Restaurant Week attracts locals, tourists to annual dining experience with …

Customers enjoy balmy weather and discounted French cuisine at Eastern Standard. The establishment is one of 220 eateries participating in Boston’s Restaurant Week. Rachel Pearson/DFP Staff

Since one of their sons wants to be a chef one day, Kevin and Gail Legend of Ocala, Fla., took their family to Eastern Standard on Wednesday evening after a day of touring colleges.

The Eastern Standard experience, they said, was anything but standard.

The restaurant is one of 220 participating in the Greater Boston Convention Visitors Bureau’s seventh Winter Restaurant Week, which runs from March 18 through 23 and March 25 through 30, offering customers gourmet food at costs much lower than standard rates.

Her “very culinary family” was intrigued by the concept of Restaurant Week, Gail Legend said.

Over the course of the 12 days, each participating restaurant offers exclusive price-fixed menus to interested patrons, with three-course dinners for $33.12, three-course lunches for $20.12 and two-course lunches for $15.12.

“We learned [about it] accidentally during the tour at BU. . . . It was outstanding, really good,” her husband said, standing outside of the restaurant in Kenmore Square, its red awnings peeping out from underneath the Hotel Commonwealth behind them.

Restaurant Week presents great opportunities to locals as well, said Amanda Miller, another Eastern Standard patron.

“It’s just an opportunity to experience a restaurant that’s a higher price point than you would normally go to,” she said. “It’s an opportunity to test a restaurant that’s very expensive to test.”

While patrons enjoy paying lower prices for food, restaurants also benefit from the 12 days of prix fixé menus, said Molly Hopper, a guest relations and marketing manager at Eastern Standard.

“It . . . gives us a chance to create a special menu with items not on our regular menu, and I think for our chefs that’s a lot of fun,” she said. “We do one menu the first week and one menu the second week . . . to give diners a couple different options.”

Boston Chefs, Inc., an invitation-only group that comprises the area’s “best” restaurants and chefs, according to its website, promotes Boston Restaurant Week by publishing the online Insiders’ Guide to Boston Restaurant Week.

“Once upon a time, we posted a news item about the event on our news and events page, promoting the restaurants that we work with that participate, and it just generated a huge amount of traffic,” said Honor Lydon, the executive editor of restaurant news for the group.

Managers at Eastern Standard said restaurants see an increased amount of customers during Restaurant Week.

“Restaurant Week has become a highly sought after week for diners in the city,” Hopper said. “They kind of wait to check out new restaurants and really kind of look forward to trying out new stuff. . . . I’m excited about new guests coming through our doors.”

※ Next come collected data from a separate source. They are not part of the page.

Lemma positive_count_spec t v : positive_count t = Ret v ↔ spells_count t v.
Proof.
  unfold positive_count, spells_count, is_count. case_bool_decide as Hn; [by split; [|intros [? _]]|]. simpl.
  destruct (forallb is_digit t) eqn:Hd; simpl; [|split; [done|by intros (_ & ? & _)]].
  pose proof (digits_value_nonneg t 0 Hd ltac:(lia)) as H0.
  destruct (decide (digits_value 0 t < size_modulus)) as [Hs|Hs].
  - rewrite stoul_digits, Z.gtb_ltb by done. destruct (Z.eqb_spec (digits_value 0 t) 0); simpl.
    { split; [done|]. intros (_ & _ & <- & ?). lia. }
    destruct (Z.ltb_spec (unsigned_modulus - 1) (digits_value 0 t)); simpl.
    + split; [done|]. intros (_ & _ & <- & ?). lia.
    + split; [intros [= <-]|by intros (_ & _ & <- & _)]. split_and!; [done|done|done|lia|lia].
  - split; [|intros (_ & _ & <- & ?); mlia]. destruct (stoul t) as [[w n]|] eqn:E; [|done].
    unfold stoul in E. destruct t as [|c t]; [done|].
    assert (Hc : is_digit c = true) by (simpl in Hd; by apply andb_true_iff in Hd as [? ?]).
    rewrite (drop_while_head is_space) in E by (by apply digit_not_space).
    assert ((code c =? 45) = false ∧ (code c =? 43) = false) as [E1 E2].
    { unfold is_digit in Hc. rewrite andb_true_iff, !Z.leb_le in Hc. rewrite !Z.eqb_neq. lia. }
    rewrite E1, E2, take_while_full, Z.geb_leb, (proj2 (Z.leb_le _ _)) in E by (done || lia). done.
Qed.

Lemma positive_count_throws t e : positive_count t = Throw e → e = Code InvalidParameterError.
Proof. unfold positive_count. repeat case_match; congruence. Qed.

(** ** Blanks do not matter *)

Lemma blank_not c t : is_blank c = false → forallb is_blank t = true → c ∉ t.
Proof. intros Hc Ht Hin. rewrite forallb_forall in Ht. apply list_elem_of_In, Ht in Hin. congruence. Qed.

Lemma trimmed_twice t : trimmed (trimmed t) = trimmed t.
Proof.
  destruct (trimmed_split t) as (a & b & Ht & Ha & Hb). rewrite <- (trimmed_pad a (trimmed t) b) by done. by rewrite <- Ht.
Qed.

Lemma trimmed_pad_left a t : forallb is_blank a = true → trimmed (a ++ t) = trimmed t.
Proof. intros Ha. rewrite <- (app_nil_r t) at 1. by apply trimmed_pad. Qed.

Lemma trimmed_pad_right t b : forallb is_blank b = true → trimmed (t ++ b) = trimmed t.
Proof. intros Hb. by apply (trimmed_pad []). Qed.

Lemma split_on_prefix c a t : c ∉ a →
  split_on c (a ++ t) = match split_on c t with e :: es => (a ++ e) :: es | [] => [] end.
Proof.
  induction a as [|x a IH]; intros Ha; simpl; [by case_match|]. apply not_elem_of_cons in Ha as [Hx Ha].
  rewrite decide_False, IH by congruence. destruct (split_on c t) eqn:E; [by apply split_on_nonempty in E|done].
Qed.

Lemma split_on_suffix c t b : c ∉ b → ∃ es e, split_on c t = es ++ [e] ∧ split_on c (t ++ b) = es ++ [e ++ b].
Proof.
  intros Hb. induction t as [|x t (es & e & E1 & E2)]; simpl.
  - exists [], []. by rewrite split_on_single.
  - rewrite E1, E2. destruct (decide (x = c)); [by exists ([] :: es), e|].
    destruct es as [|e0 es]; [by exists [], (x :: e)|by exists ((x :: e0) :: es), e].
Qed.
(* ===== verification/Alignment.v ===== *)
(** Direct-read alignment arithmetic (posix_io/alignment, posix_io/io_engine).

    Block sizes, congruence of a file offset with an address, the expansion of a read to whole blocks,
    the rules for a configured block, and the kernel's read cap.  Lengths and offsets are [size_t]
    with wrap-around, addresses are plain integers. *)

From S2P Require Import Prelude ResponseCode Text Env.

Record Limits := mkLimits { max_read : Z; offset_alignment : Z; buffer_alignment : Z }.

Record Requested := mkRequested { req_offset : Z; req_bytesize : Z; req_buffer : Z }.

Definition DirectBlockSize : Z := 65536.
Definition MaxProbeBlock : Z := 65536.

Definition usable (block : Z) : Z := if block =? 0 then 1 else block.

Definition block_size (limits : Limits) : Z :=
  Z.max (Z.max (usable (offset_alignment limits)) (usable (buffer_alignment limits))) 1.

(** [address] is reinterpret_cast<uintptr_t>(buffer). *)
Definition is_congruent (file_offset address block : Z) : bool :=
  let step := usable block in
  address mod step =? file_offset mod step.

Record AlignedRead := mkAlignedRead { ar_offset : Z; ar_bytesize : Z; ar_buffer : Z; ar_head : Z }.

Definition expand (offset bytesize buffer block : Z) : AlignedRead :=
  let step := usable block in
  let out_offset := offset ⊖ (offset mod step) in
  let head := offset ⊖ out_offset in
  let wanted_end := head ⊕ bytesize in
  {| ar_offset := out_offset;
     ar_bytesize := wanted_end ⊕ ((step ⊖ (wanted_end mod step)) mod step);
     ar_buffer := buffer - head;
     ar_head := head |}.

(** The four verdicts of the diagnosis text, in the order it prints them. *)
Record Diagnosis := mkDiagnosis { offset_ok : bool; buffer_ok : bool; length_ok : bool; congruent : bool }.

Definition alignment_diagnosis (requested : Requested) (limits : Limits) : Diagnosis :=
  let address := req_buffer requested in
  let block := block_size limits in
  {| offset_ok := (offset_alignment limits =? 0) || (req_offset requested mod offset_alignment limits =? 0);
     length_ok := (offset_alignment limits =? 0) || (req_bytesize requested mod offset_alignment limits =? 0);
     buffer_ok := (buffer_alignment limits =? 0) || (address mod buffer_alignment limits =? 0);
     congruent := is_congruent (req_offset requested) address block |}.

(** ** The configured block *)

Definition usable_direct_block (configured : Z) : outcome Z :=
  let power_of_two := negb (configured =? 0) && (Z.land configured (configured ⊖ 1) =? 0) in
  if negb power_of_two || (configured <? 512) || (configured >? MaxProbeBlock)
  then Throw (Code InvalidParameterError)
  else Ret configured.

Definition configured_direct_block (env : environment) : outcome Z :=
  getenv_ulong env "RUNAI_STREAMER_DIRECT_BLOCK" DirectBlockSize.

(** Both are cached by the process on first use, so they are functions of the environment it started
    with. *)
Definition direct_block_override (env : environment) : outcome Z :=
  if negb (env_exists env "RUNAI_STREAMER_DIRECT_BLOCK") then Ret 0
  else let! c := configured_direct_block env in usable_direct_block c.

Definition direct_block_size (env : environment) : outcome Z :=
  let! c := configured_direct_block env in usable_direct_block c.

(** ** The kernel's cap on one read: INT_MAX rounded down to a page *)

Definition INT_MAX : Z := 2147483647.

Definition max_read_bytesize (page_size : Z) : Z := Z.land INT_MAX (Z.lnot (page_size ⊖ 1)).

(** ** Lemmas *)

Lemma usable_pos block : 0 <= block → 0 < usable block.
Proof. unfold usable. case_bool; lia. Qed.

Lemma usable_eq block : 0 < block → usable block = block.
Proof. unfold usable. case_bool; lia. Qed.

Lemma is_congruent_mod file_offset address block :
  is_congruent file_offset address block = true ↔ address mod usable block = file_offset mod usable block.
Proof. apply Z.eqb_eq. Qed.

(** A positive number is a power of two when its bits and its predecessor's are disjoint. *)
Lemma land_pred_power c : 0 < c → Z.land c (c - 1) = 0 ↔ ∃ k, 0 <= k ∧ c = 2 ^ k.
Proof.
  intros Hc. split.
  - intros H. exists (Z.log2 c). split; [apply Z.log2_nonneg|].
    destruct (Z.log2_spec c Hc) as [Hlo Hhi].
    destruct (decide (c = 2 ^ Z.log2 c)) as [|Hne]; [done|exfalso].
    assert (Hp : Z.log2 (c - 1) = Z.log2 c).
    { apply Z.log2_unique; [apply Z.log2_nonneg|]. lia. }
    assert (Hpos : 0 < c - 1).
    { assert (0 < 2 ^ Z.log2 c) by (apply Z.pow_pos_nonneg; [lia|apply Z.log2_nonneg]). lia. }
    assert (Hb : Z.testbit (Z.land c (c - 1)) (Z.log2 c) = true).
    { rewrite Z.land_spec, Z.bit_log2 by done. rewrite <- Hp. by rewrite Z.bit_log2. }
    by rewrite H, Z.testbit_0_l in Hb.
  - intros (k & Hk & ->).
    rewrite Z.land_comm.
    apply Z.bits_inj'. intros n Hn. rewrite Z.land_spec, Z.testbit_0_l.
    rewrite Z.pow2_bits_eqb by done. destruct (Z.eqb_spec k n) as [<-|]; [|by rewrite andb_false_r].
    rewrite Z.sub_1_r, <- Z.ones_equiv, Z.ones_spec_high by lia. done.
Qed.

(** ** Properties *)

(** Congruence is exactly the existence of a directly readable part: an offset and an address are
    congruent for a block if and only if some distance [k] moves both onto block boundaries. *)
Theorem is_congruent_iff_alignable file_offset address block :
  0 <= block →
  is_congruent file_offset address block = true ↔
  ∃ k, 0 <= k ∧ (file_offset + k) mod usable block = 0 ∧ (address + k) mod usable block = 0.
Proof.
  intros Hb. rewrite is_congruent_mod. pose proof (usable_pos _ Hb) as Hs.
  set (s := usable block) in *. split.
  - intros H. exists (s - file_offset mod s).
    pose proof (Z.mod_pos_bound file_offset s). split; [lia|].
    assert (Hz : ∀ a, (a + (s - a mod s)) mod s = 0).
    { intros a. replace (a + (s - a mod s)) with (a - a mod s + 1 * s) by lia.
      rewrite Z.mod_add by lia. by apply round_down_mod. }
    split; [apply Hz|]. rewrite <- H. apply Hz.
  - intros (k & ? & Hf & Ha).
    assert (Hsub : ∀ a, (a + k) mod s = 0 → a mod s = (- k) mod s).
    { intros a Hak. replace a with ((a + k) + - k) by lia.
      by rewrite <- Zplus_mod_idemp_l, Hak. }
    by rewrite (Hsub _ Hf), (Hsub _ Ha).
Qed.

(** The two remainders the code compares agree with the wrapped subtraction of the header's rule,
    (B - F) % block == 0, for every power-of-two block of 64 bits. *)
Theorem is_congruent_wrapped_difference file_offset address k :
  0 <= k < 64 →
  is_congruent file_offset address (2 ^ k) = true ↔ (address ⊖ file_offset) mod 2 ^ k = 0.
Proof.
  intros Hk. assert (Hp : 0 < 2 ^ k) by (apply Z.pow_pos_nonneg; lia).
  rewrite is_congruent_mod, usable_eq by done.
  unfold sub64, wrap64. rewrite Z.mod_mod_divide.
  - split.
    + intros H. rewrite Zminus_mod, H, Z.sub_diag. apply Z.mod_0_l. lia.
    + intros H. replace address with (address - file_offset + file_offset) by lia.
      by rewrite <- Zplus_mod_idemp_l, H.
  - exists (2 ^ (64 - k)). rewrite <- Z.pow_add_r by lia. by replace (64 - k + k) with 64 by lia.
Qed.

(** The expanded read is aligned, covers what was asked, wastes less than a block on each side,
    and puts every file byte where the request wanted it: for a congruent read, offset, length and
    address are block multiples, and the address moved by what the offset moved by. *)
Theorem expand_correct offset bytesize buffer block :
  0 < block → is_size offset → 0 <= bytesize →
  offset + bytesize + 2 * block < size_modulus →
  is_congruent offset buffer block = true →
  let r := expand offset bytesize buffer block in
  ar_offset r mod block = 0 ∧ ar_bytesize r mod block = 0 ∧ ar_buffer r mod block = 0 ∧
  ar_offset r <= offset ∧ offset + bytesize <= ar_offset r + ar_bytesize r ∧
  ar_head r = offset - ar_offset r ∧ ar_head r < block ∧
  ar_offset r + ar_bytesize r < offset + bytesize + block ∧
  ar_buffer r + ar_head r = buffer.
Proof.
  intros Hb Ho Hz Hmax Hc. apply is_congruent_mod in Hc. rewrite usable_eq in Hc by done.
  unfold expand. rewrite usable_eq by done. simpl.
  pose proof (Z.mod_pos_bound offset block Hb) as Hm.
  assert (offset mod block <= offset) by (apply Z.mod_le; mlia).
  unwrap. replace (offset - (offset - offset mod block)) with (offset mod block) by lia.
  unwrap. set (we := offset mod block + bytesize).
  pose proof (Z.mod_pos_bound we block Hb) as Hw.
  unwrap.
  pose proof (Z.mod_pos_bound (block - we mod block) block Hb) as Hp.
  assert (Hend : (we + (block - we mod block) mod block) mod block = 0).
  { rewrite Zplus_mod_idemp_r. replace (we + (block - we mod block)) with (we - we mod block + 1 * block) by lia.
    rewrite Z.mod_add by lia. by apply round_down_mod. }
  assert (Hbuf : (buffer - offset mod block) mod block = 0) by (rewrite <- Hc; by apply round_down_mod).
  unwrap. split_and!; [by apply round_down_mod|done|done|lia..].
Qed.

(** The configured block is accepted exactly when it is a power of two from 512 to 65536, and then
    it is used as it is; anything else throws InvalidParameterError. *)
Theorem usable_direct_block_spec configured :
  is_size configured →
  (∀ b, usable_direct_block configured = Ret b ↔
        b = configured ∧ ∃ k, 9 <= k <= 16 ∧ configured = 2 ^ k) ∧
  (∀ e, usable_direct_block configured = Throw e → e = Code InvalidParameterError).
Proof.
  intros Hc. split.
  - intros b. unfold usable_direct_block, MaxProbeBlock. rewrite Z.gtb_ltb.
    destruct (Z.eqb_spec configured 0) as [->|Hz]; simpl.
    + split; [done|]. intros (_ & k & Hk & Hp).
      assert (0 < 2 ^ k) by (apply Z.pow_pos_nonneg; lia). lia.
    + unwrap. pose proof (land_pred_power configured ltac:(mlia)) as Hl.
      destruct (Z.eqb_spec (Z.land configured (configured - 1)) 0) as [E|E]; simpl.
      * destruct (proj1 Hl E) as (k & Hk & Hp).
        assert (Hr : 9 <= k <= 16 ↔ 512 <= configured <= 65536).
        { rewrite Hp. change 512 with (2 ^ 9). change 65536 with (2 ^ 16).
          by rewrite <- !Z.pow_le_mono_r_iff by lia. }
        assert (Hu : ∀ j, 9 <= j <= 16 → configured = 2 ^ j → j = k).
        { intros j Hj Hpj. apply (Z.pow_inj_r 2); lia. }
        repeat case_bool; simpl.
        -- split; [done|]. intros (_ & j & Hj & Hpj). rewrite (Hu j) in Hj by done. lia.
        -- split; [done|]. intros (_ & j & Hj & Hpj). rewrite (Hu j) in Hj by done. lia.
        -- split; [done|]. intros (_ & j & Hj & Hpj). rewrite (Hu j) in Hj by done. lia.
        -- split; [|by intros [-> _]]. intros [= <-]. split; [done|]. exists k. split; [lia|done].
      * split; [done|]. intros (_ & k & Hk & Hp). exfalso. apply E, Hl. exists k. split; [lia|done].
  - intros e. unfold usable_direct_block. case_match; [|done]. by intros [= <-].
Qed.

Lemma pow2_divides_max a b : (∃ i, 0 <= i ∧ a = 2 ^ i) → (∃ j, 0 <= j ∧ b = 2 ^ j) → (a | Z.max a b).
Proof.
  intros (i & Hi & ->) (j & Hj & ->).
  destruct (Z.max_spec (2 ^ i) (2 ^ j)) as [[H ->]|[_ ->]]; [|done].
  apply Z.pow_lt_mono_r_iff in H; [|lia|lia].
  exists (2 ^ (j - i)). rewrite <- Z.pow_add_r by lia. by replace (j - i + i) with j by lia.
Qed.

Lemma divide_mod0 a b n : 0 < a → (a | b) → n mod b = 0 → n mod a = 0.
Proof. intros Ha Hd H. rewrite <- (Z.mod_mod_divide n b a) by done. rewrite H. by apply Z.mod_0_l; lia. Qed.

(** One block for all three checks is enough: a congruent read expanded to the block the code
    derives from the kernel's limits passes every rule of the diagnosis, whichever of the two
    power-of-two alignments is larger. *)
Theorem expand_passes_diagnosis limits offset bytesize buffer :
  (∃ i, 0 <= i <= 32 ∧ offset_alignment limits = 2 ^ i) →
  (∃ j, 0 <= j <= 32 ∧ buffer_alignment limits = 2 ^ j) →
  is_size offset → 0 <= bytesize → offset + bytesize < 2 ^ 63 →
  is_congruent offset buffer (block_size limits) = true →
  let r := expand offset bytesize buffer (block_size limits) in
  alignment_diagnosis (mkRequested (ar_offset r) (ar_bytesize r) (ar_buffer r)) limits =
  mkDiagnosis true true true true.
Proof.
  intros (i & Hi & Ei) (j & Hj & Ej) Ho Hz Hmax Hc r.
  assert (Hoa : 0 < offset_alignment limits) by (rewrite Ei; apply Z.pow_pos_nonneg; lia).
  assert (Hba : 0 < buffer_alignment limits) by (rewrite Ej; apply Z.pow_pos_nonneg; lia).
  assert (Hblk : block_size limits = Z.max (offset_alignment limits) (buffer_alignment limits))
    by (unfold block_size; rewrite !usable_eq by lia; lia).
  assert (Hle : ∀ k, 0 <= k <= 32 → 2 ^ k <= 2 ^ 32) by (intros; apply Z.pow_le_mono_r; lia).
  pose proof (Hle i Hi). pose proof (Hle j Hj).
  assert (Hd1 : (offset_alignment limits | block_size limits))
    by (rewrite Hblk; apply pow2_divides_max; [exists i|exists j]; split; (done || lia)).
  assert (Hd2 : (buffer_alignment limits | block_size limits))
    by (rewrite Hblk, Z.max_comm; apply pow2_divides_max; [exists j|exists i]; split; (done || lia)).
  destruct (expand_correct offset bytesize buffer (block_size limits)) as (H1 & H2 & H3 & _);
    [lia|done|done| |done|].
  { assert (2 * 2 ^ 32 <= 2 ^ 62) by (vm_compute; discriminate).
    assert (2 ^ 63 + 2 ^ 62 < size_modulus) by (vm_compute; reflexivity). lia. }
  fold r in H1, H2, H3. clearbody r. unfold alignment_diagnosis. simpl.
  f_equal; try (apply orb_true_iff; right; apply Z.eqb_eq; by eapply divide_mod0).
  apply is_congruent_mod. rewrite usable_eq by lia. by rewrite H1, H3.
Qed.

(** the read cap is the largest page multiple that does not exceed INT_MAX. *)
Theorem max_read_bytesize_spec k :
  0 <= k < 31 →
  max_read_bytesize (2 ^ k) mod 2 ^ k = 0 ∧
  max_read_bytesize (2 ^ k) <= INT_MAX < max_read_bytesize (2 ^ k) + 2 ^ k.
Proof.
  intros Hk. assert (Hp : 0 < 2 ^ k) by (apply Z.pow_pos_nonneg; lia).
  assert (2 ^ k < 2 ^ 31) by (apply Z.pow_lt_mono_r; lia).
  assert (E : max_read_bytesize (2 ^ k) = INT_MAX - INT_MAX mod 2 ^ k).
  { unfold max_read_bytesize. unwrap. rewrite Z.sub_1_r, <- Z.ones_equiv, <- Z.ldiff_land.
    rewrite Z.ldiff_ones_r, Z.shiftr_div_pow2, Z.shiftl_mul_pow2 by lia.
    pose proof (Z.div_mod INT_MAX (2 ^ k)). lia. }
  rewrite E. pose proof (Z.mod_pos_bound INT_MAX (2 ^ k) Hp).
  split; [by apply round_down_mod|lia].
Qed.

(** ** Witnesses *)

Lemma is_congruent_iff_alignable_witness :
  is_congruent 4608 512 4096 = true ∧
  ∃ k, 0 <= k ∧ (4608 + k) mod usable 4096 = 0 ∧ (512 + k) mod usable 4096 = 0.
Proof.
  split; [reflexivity|]. apply (is_congruent_iff_alignable 4608 512 4096); [lia|reflexivity].
Defined.

Lemma is_congruent_wrapped_difference_witness :
  is_congruent 8704 512 (2 ^ 12) = true ∧ (512 ⊖ 8704) mod 2 ^ 12 = 0.
Proof.
  split; [reflexivity|]. apply (is_congruent_wrapped_difference 8704 512 12); [lia|reflexivity].
Defined.

Lemma expand_correct_witness :
  let r := expand 4608 1000 8704 4096 in
  r = mkAlignedRead 4096 4096 8192 512 ∧ ar_buffer r + ar_head r = 8704.
Proof.
  split; [reflexivity|].
  apply (expand_correct 4608 1000 8704 4096); try reflexivity; unfold is_size, size_modulus; lia.
Defined.

Lemma usable_direct_block_spec_witness :
  usable_direct_block 4096 = Ret 4096 ∧ usable_direct_block 3000 = Throw (Code InvalidParameterError).
Proof.
  split.
  - apply (usable_direct_block_spec 4096); [unfold is_size, size_modulus; lia|].
    split; [reflexivity|]. exists 12. split; [lia|reflexivity].
  - reflexivity.
Defined.

Lemma expand_passes_diagnosis_witness :
  let l := mkLimits INT_MAX 512 4096 in
  let r := expand 4608 1000 8704 (block_size l) in
  alignment_diagnosis (mkRequested (ar_offset r) (ar_bytesize r) (ar_buffer r)) l =
  mkDiagnosis true true true true ∧
  alignment_diagnosis (mkRequested 512 1024 4096) l = mkDiagnosis true true true false.
Proof.
  split; [|reflexivity].
  apply (expand_passes_diagnosis (mkLimits INT_MAX 512 4096) 4608 1000 8704).
  - exists 9. split; [lia|reflexivity].
  - exists 12. split; [lia|reflexivity].
  - unfold is_size, size_modulus; lia.
  - lia.
  - reflexivity.
  - reflexivity.
Defined.

Lemma max_read_bytesize_spec_witness :
  max_read_bytesize 4096 = 2147479552 ∧ max_read_bytesize (2 ^ 12) mod 2 ^ 12 = 0.
Proof. split; [reflexivity|]. apply (max_read_bytesize_spec 12). lia. Defined.
Definition resolve_fs_settings : outcome (FsQueueDepth * Z) :=
  match try_getenv_string env "RUNAI_STREAMER_FS_QUEUE_DEPTH" with
  | Some configured => let! depth := parse_depth configured in Ret (depth, qd_default depth)
  | None =>
      let! legacy := try_getenv_ulong env "RUNAI_STREAMER_CONCURRENCY" in
      Ret (match legacy with
           | Some legacy => (of_value (to_concurrency legacy), to_concurrency legacy)
           | None => (of_value default_fs_async_queue_depth, default_concurrency)
           end)
  end.

Definition config_of_settings (fs : FsQueueDepth * Z) (enforce_minimum : bool) : outcome Config :=
  let! s3_concurrency := resolve_obj_concurrency in
  let! s3_block := getenv_ulong env "RUNAI_STREAMER_CHUNK_BYTESIZE" default_chunk_bytesize in
  let! sync_block := getenv_ulong env "RUNAI_STREAMER_CHUNK_BYTESIZE" min_fs_sync_read_block_bytesize in
  let! chunk := getenv_ulong env "RUNAI_STREAMER_FS_CHUNK_BYTESIZE" default_fs_async_chunk_bytesize in
  let candidates := getenv_string env "RUNAI_STREAMER_FS_STRATEGY" default_fs_strategy_candidates in
  let! timeout := getenv_ulong env "RUNAI_STREAMER_S3_TIMEOUT" 0 in
  let denied := getenv_string env "RUNAI_STREAMER_FS_NO_REGISTER_BUFFERS" default_fs_no_register_buffers in
  let! register := getenv_bool env "RUNAI_STREAMER_FS_REGISTER_BUFFERS" default_fs_register_buffers in
  new_config fs.2 s3_concurrency s3_block sync_block enforce_minimum chunk fs.1 candidates timeout denied register.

She said Eastern Standard patrons who have never heard of Restaurant Week often order from their specialized menus during the week as well.

The Greater Boston Convention and Visitor’s Bureau partnered with American Express for the week to donate some of the food festival’s profits to Melmark New England, a nonprofit organization that provides clinical services to autistic children and adolescents, according to its website.

Whenever a patron uses an American Express card, $0.25 per transaction, up to $5000, will go to Melmark, according to the GBCVB website.

Although Eastern Standard would likely have participated in Restaurant Week even without the charity benefit, Hopper said the restaurant is excited to support the organization.

“It’s a nice way for the charity to hopefully get some exposure and educate people about the work that they’re trying to do so I think that element is great and we’re happy to [help],” she said. “If every restaurant can do a little, I think it would be a wonderful thing to do for the community.”